[PROBLEM DESCRIPTION]
Return exactly the span that opens with the line containing "intros H. unfold" and closes with the final line of the records, both included.
··· RECORDS TO USE
(** [_amw_parse_number] on an integer literal: an optional radix prefix
    and a numeral with separators, read from the position after [sgn]. *)
Lemma parse_number_items (p : AmwParser) (sgn pre tail : ustring)
    (radix sign : Z) (items : list numeral_item) :
  radix_prefix pre radix items -> ends_number tail ->
  current_line p = sgn ++ pre ++ literal_of items ++ tail ->
  separated false items = true ->
  Forall (is_digit_of radix) (item_digits items) ->
  (value_of radix (item_digits items) < 2 ^ 64)%Z ->
  _amw_parse_number p (length sgn) sign
  = Some (integer_value sign (value_of radix (item_digits items))
            (line_number p) (length sgn),
          length sgn + length pre + length items).
Proof.
  intros Hpre Htail Hline Hsep Hall Hmax.
  destruct (separated_nonempty _ Hsep) as (d0 & rest0 & Hitems).
  assert (Hd0 : is_digit_of radix d0)
    by (rewrite Hitems in Hall; now inversion Hall).
  unfold _amw_parse_number.
  destruct Hpre as [(-> & -> & d & rest & Hi & Hnz)
                   | [(-> & ->) | (x & -> & Hx)]].
  - rewrite Hi in Hitems. inversion Hitems; subst d0 rest0.
    cbn [app] in Hline.
    assert (Hc : uw_char_at (current_line p) (length sgn) = digit_char d).
    { rewrite Hline, Hi. unfold literal_of. cbn [map item_char app].
      apply char_at_app. }
    rewrite Hc, nonzero_digit_char;
      [| unfold is_digit_of in Hd0; lia | exact Hnz].
    cbn [length]. rewrite Nat.add_0_r.
    apply number_magnitude_items with (tail := tail); try assumption.
    unfold supported_radix. auto.
  - assert (Hline' : current_line p
                     = (sgn ++ [chr "0"]) ++ literal_of items ++ tail)
      by (rewrite Hline, <- app_assoc; reflexivity).
    assert (Hc : uw_char_at (current_line p) (length sgn) = chr "0")
      by (rewrite Hline; apply char_at_app).
    assert (Hlen : length (current_line p)
                   = S (length sgn) + length items + length tail).
    { rewrite Hline', literal_length, length_app. simpl. lia. }
    assert (He : end_of_line (current_line p) (S (length sgn)) = false).
    { unfold end_of_line, uw_string_index_valid. rewrite Hlen, Hitems.
      apply negb_false_iff, Nat.ltb_lt. simpl. lia. }
    assert (Hc1 : uw_char_at (current_line p) (S (length sgn))
                  = digit_char d0).
    { rewrite Hline', Hitems.
      replace (S (length sgn)) with (length (sgn ++ [chr "0"]))
        by (rewrite length_app; simpl; lia).
      unfold literal_of. cbn [map item_char app]. apply char_at_app. }
    rewrite Hc, Z.eqb_refl, He, Hc1.
    rewrite decimal_digit_is_no_prefix by exact Hd0. rewrite He.
    replace (S (length sgn)) with (length (sgn ++ [chr "0"]))
      by (rewrite length_app; simpl; lia).
    replace (length sgn + length [chr "0"] + length items)
      with (length (sgn ++ [chr "0"]) + length items)
      by (rewrite length_app; lia).
    apply number_magnitude_items with (tail := tail); try assumption.
    unfold supported_radix. auto.
  - assert (Hline' : current_line p
                     = (sgn ++ [chr "0"; x]) ++ literal_of items ++ tail)
      by (rewrite Hline, <- app_assoc; reflexivity).
    assert (Hc : uw_char_at (current_line p) (length sgn) = chr "0")
      by (rewrite Hline; apply char_at_app).
    assert (Hlen : length (current_line p)
                   = S (S (length sgn)) + length items + length tail).
    { rewrite Hline', literal_length, length_app. simpl. lia. }
    assert (He : end_of_line (current_line p) (S (length sgn)) = false).
    { unfold end_of_line, uw_string_index_valid. rewrite Hlen.
      apply negb_false_iff, Nat.ltb_lt. lia. }
    assert (He2 : end_of_line (current_line p) (S (S (length sgn))) = false).
    { unfold end_of_line, uw_string_index_valid. rewrite Hlen, Hitems.
      apply negb_false_iff, Nat.ltb_lt. simpl. lia. }
    assert (Hc1 : uw_char_at (current_line p) (S (length sgn)) = x)
      by (rewrite Hline; apply char_at_app_S).
    assert (Hr : supported_radix radix)
      by (unfold supported_radix;
          destruct Hx as [[_ ->] | [[_ ->] | [_ ->]]]; auto).
    rewrite Hc, Z.eqb_refl, He, Hc1.
    rewrite (prefix_letter_radix (S (length sgn)) Hx). rewrite He2.
    replace (S (S (length sgn))) with (length (sgn ++ [chr "0"; x]))
      by (rewrite length_app; simpl; lia).
    replace (length sgn + length [chr "0"; x] + length items)
      with (length (sgn ++ [chr "0"; x]) + length items)
      by (rewrite length_app; lia).
    apply number_magnitude_items with (tail := tail); assumption.
Qed.

(** ** One-line documents *)

Lemma ltrim_app (x y : ustring) :
  uw_string_ltrim (x ++ y)
  = match uw_string_ltrim x with
    | [] => uw_string_ltrim y
    | l => l ++ y
    end.
Proof.
  induction x as [| c x IH]; cbn [app uw_string_ltrim].
  - now destruct (uw_string_ltrim y).
  - destruct (uw_isspace c); [exact IH | reflexivity].
Qed.

Lemma ltrim_nonspace (c : char32_t) (t : ustring) :
  uw_isspace c = false -> uw_string_ltrim (c :: t) = c :: t.
Proof. intros H. cbn [uw_string_ltrim]. now rewrite H. Qed.

(** Stripping keeps what stands before a character that is no space. *)
Lemma rtrim_app (a : ustring) (c : char32_t) (b : ustring) :
  uw_isspace c = false ->
  uw_string_rtrim (a ++ c :: b) = a ++ c :: uw_string_rtrim b.
Proof.
  intros Hc. unfold uw_string_rtrim.
  replace (a ++ c :: b) with ((a ++ [c]) ++ b)
    by (now rewrite <- app_assoc).
  rewrite rev_app_distr, ltrim_app.
  destruct (uw_string_ltrim (rev b)) as [| x l] eqn:Hb.
  - rewrite rev_unit, ltrim_nonspace by exact Hc.
    cbn [rev]. now rewrite rev_involutive.
  - rewrite rev_app_distr, rev_involutive, <- app_assoc. reflexivity.
Qed.

Lemma ltrim_spaces (s : ustring) :
  Forall (fun c => uw_isspace c = true) s -> uw_string_ltrim s = [].
Proof.
  induction 1 as [| c s Hc _ IH]; [reflexivity |].
  cbn [uw_string_ltrim]. now rewrite Hc.
Qed.

Lemma rtrim_spaces (s : ustring) :
  Forall (fun c => uw_isspace c = true) s -> uw_string_rtrim s = [].
Proof.
  intros H. unfold uw_string_rtrim. rewrite ltrim_spaces; [reflexivity |].
  now apply Forall_rev.
Qed.

Lemma leading_spaces_app (sp rest : ustring) :
  Forall (fun c => uw_isspace c = true) sp ->
  leading_spaces (sp ++ rest) = length sp + leading_spaces rest.
Proof.
  induction 1 as [| c s Hc _ IH]; [reflexivity |].
  cbn [app leading_spaces length]. rewrite Hc, IH. reflexivity.
Qed.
······
[YOUR SOLUTION]
  intros H. unfold uw_string_rtrim. rewrite ltrim_spaces; [reflexivity |].
  now apply Forall_rev.
Qed.

Lemma leading_spaces_app (sp rest : ustring) :
  Forall (fun c => uw_isspace c = true) sp ->
  leading_spaces (sp ++ rest) = length sp + leading_spaces rest.
Proof.
  induction 1 as [| c s Hc _ IH]; [reflexivity |].
  cbn [app leading_spaces length]. rewrite Hc, IH. reflexivity.
Qed.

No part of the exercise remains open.